The Medicare Shared Savings Program has not, as of yet, reduced healthcare spending for the federal government. Along with the lack of cost savings within the Medicare-sponsored program, Kaiser Health News reports that approximately 50 percent of accountable care organizations have Cost more than the federal government anticipated.
The way accountable care organizations work through the Medicare Shared Savings Program is by offering savings to healthcare providers who have met quality benchmarks and followed population health management protocols. Hospitals and Clinicians capable of keeping their patients healthy, preventing disease, and managing chronic medical conditions effectively will be more likely to share in cost savings through the federal program, according to Kaiser Health News.
The Medicare Shared Savings Program and the development of accountable care organizations are a direct result of the provisions within the Patient Protection and Affordable Care Act. In addition to ACOs, the Department of Health and Human Services (HHS) has set a goal of bringing 50 percent of Medicare spending toward value-based reimbursement by the end of 2018.
Linking reimbursement to quality of care shows how determined HHS is in moving away from fee-for-service payments. However, the Medicare Shared Savings Program and accountable care organizations have not worked out as well as the federal government had hoped because most providers are declining from participating in risk-based contracts, the news source states.

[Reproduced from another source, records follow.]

(** * AzureCommander: the authentication and Azure CLI execution core

    A shallow embedding of [src/services/azure-cli.service.ts]
    ([AzureCliService]) and [src/services/auth.service.ts]
    ([AuthenticationService]).

    Every process spawn goes through the injected [execAsync]; it is modelled
    by an oracle [exec] of the host that answers a command line, given the
    list of command lines spawned before it.  The state records that list
    (so the number of spawns is observable) and the two cache slots of the
    authentication service.  Thrown values are an inductive type [jserr];
    a computation returns [Ok] or [Throw]. *)

From Stdlib Require Import String Ascii List Bool ZArith PrimFloat Lia.
Import ListNotations.
Open Scope string_scope.
Set Warnings "-register-all".

(** ** JavaScript strings *)

(** Characters removed by [String.prototype.trim] (WhiteSpace and
    LineTerminator) that fit in a single 8-bit code unit: TAB, LF, VT, FF,
    CR, SPACE and NO-BREAK SPACE. *)
Definition is_js_ws (c : ascii) : bool :=
  match nat_of_ascii c with
  | 9 | 10 | 11 | 12 | 13 | 32 | 160 => true
  | _ => false
  end.

Fixpoint drop_ws (l : list ascii) : list ascii :=
  match l with
  | [] => []
  | c :: r => if is_js_ws c then drop_ws r else l
  end.

(** [s.trim()] *)
Definition trim (s : string) : string :=
  string_of_list_ascii (rev (drop_ws (rev (drop_ws (list_ascii_of_string s))))).

(** [s.includes(needle)] *)
Fixpoint includes (s needle : string) : bool :=
  if String.prefix needle s then true
  else match s with
       | EmptyString => false
       | String _ r => includes r needle
       end.

(** JavaScript truthiness of a string: only [""] is falsy. *)
Definition str_truthy (s : string) : bool :=
  match s with EmptyString => false | _ => true end.

(** [a || b] on strings. *)
Definition str_or (a b : string) : string := if str_truthy a then a else b.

“Changing the behavior of doctors from fee-for-service to a value-based environment involves changing in some cases 30, 40 years of behavior and doesn’t happen overnight,” Richard Barasch, Chairman and CEO of Universal American Corp, said in a public statement.
“It’s very, very hard work. The doctors who embrace it find it very challenging. Think about how it affects their entire practice. For these things to work, it has to be not just a value-based conversation but it also has to be about how the practice is actually managed.”
In 2014, Medicare reimbursed 353 accountable care organizations, which serve 6 million beneficiaries, with $60 billion. While many ACOs did reduce healthcare spending and cut costs in hospital inpatient care, nearly one out of two or 45 percent of accountable care organizations cost the federal government more than originally anticipated.
Despite these findings, results also show that experienced accountable care organizations especially Pioneer ACOs, which have been operating for several years longer, tend to share in cost savings at higher rates than brand new organizations.
For example, the Brookings Institution found that Pioneer ACOs obtained $96 million in cost savings in their second year while, in their first year of operation, these accountable care organizations brought in only $87 million in savings.
Despite these findings, it was expected that the Medicare Shared Savings Program and accountable care organizations would save at least 10 million in 2014, but the actual outcome fell short of this goal.
Since many accountable care organizations decline to participate in risk-based contracts and take on greater financial responsibility for patient care, and the Medicare Shared Savings Program has not reached its full capacity of cost reduction.
Kaiser Health News out lines that only 7 percent of ACOs decided to participate in risk-based contract in 2014, which would allow them to gain greater reward for quality care but also risking financial penalties from Medicare if costing more than anticipated.
“The recent results on ACO performance indicate that it hasn’t been successful,” Robert Murray, President of Global Health Payment, told the news source. “A lot of people have characterized the results as lackluster at best, and I think things are even worse than that. Medicare’s performance data ignores the fact that each of these ACOs made very substantial investments in infrastructure: new data systems, care management and care coordination systems that probably run anywhere between 1 and 2 percent of their target budget. If you apply that to the results of the ACOs, you would find that even a significant proportion of those meeting Medicare’s goals would be underwater financially.”
“The problems are largely based on design flaws. Because the formation of an ACO requires substantial levels of risk and large up-front infrastructure costs, they have been largely dominated by deep-pocketed health systems, hospital networks, large multi-specialty physician groups or other combinations of specialists and hospitals. However, these providers are unlikely to make aggressive attempts to control costs because the hospital and specialists are still being reimbursed under traditional fee-for-service payment model.”
Healthcare providers who pursue risk-based payment contracts when working within an accountable care arrangement are more likely to reduce healthcare spending and meet quality patient care standards. While accountable care organizations are expected to cut healthcare costs, some fear that ACO's will lead to more consolidation within the industry, Kaiser Health News reported in a different story.
While the Medicare Shared Savings Program was established as a way to cut spending and reduce unnecessary, duplicative testing within the healthcare industry, it seems that the model actually resulted in a net loss of $2.6 million in 2014.
Mark Wagar, President of the Heritage Provider Network, told HealthPayerIntelligence.com that accountable care organizations will need to “be more aggressive” and potentially take on more financial risk in order to increase their potential for cost savings.
To boost the quality of care, improve care coordination, and ensure better patient health outcomes, healthcare providers to participate in value-based care arrangements and ACOs.
It seems that, in order for the federal government, providers, and the patient community to reduce healthcare spending, accountable care organizations will need to pursue risk-based contracts and take on more financial risk with patient care.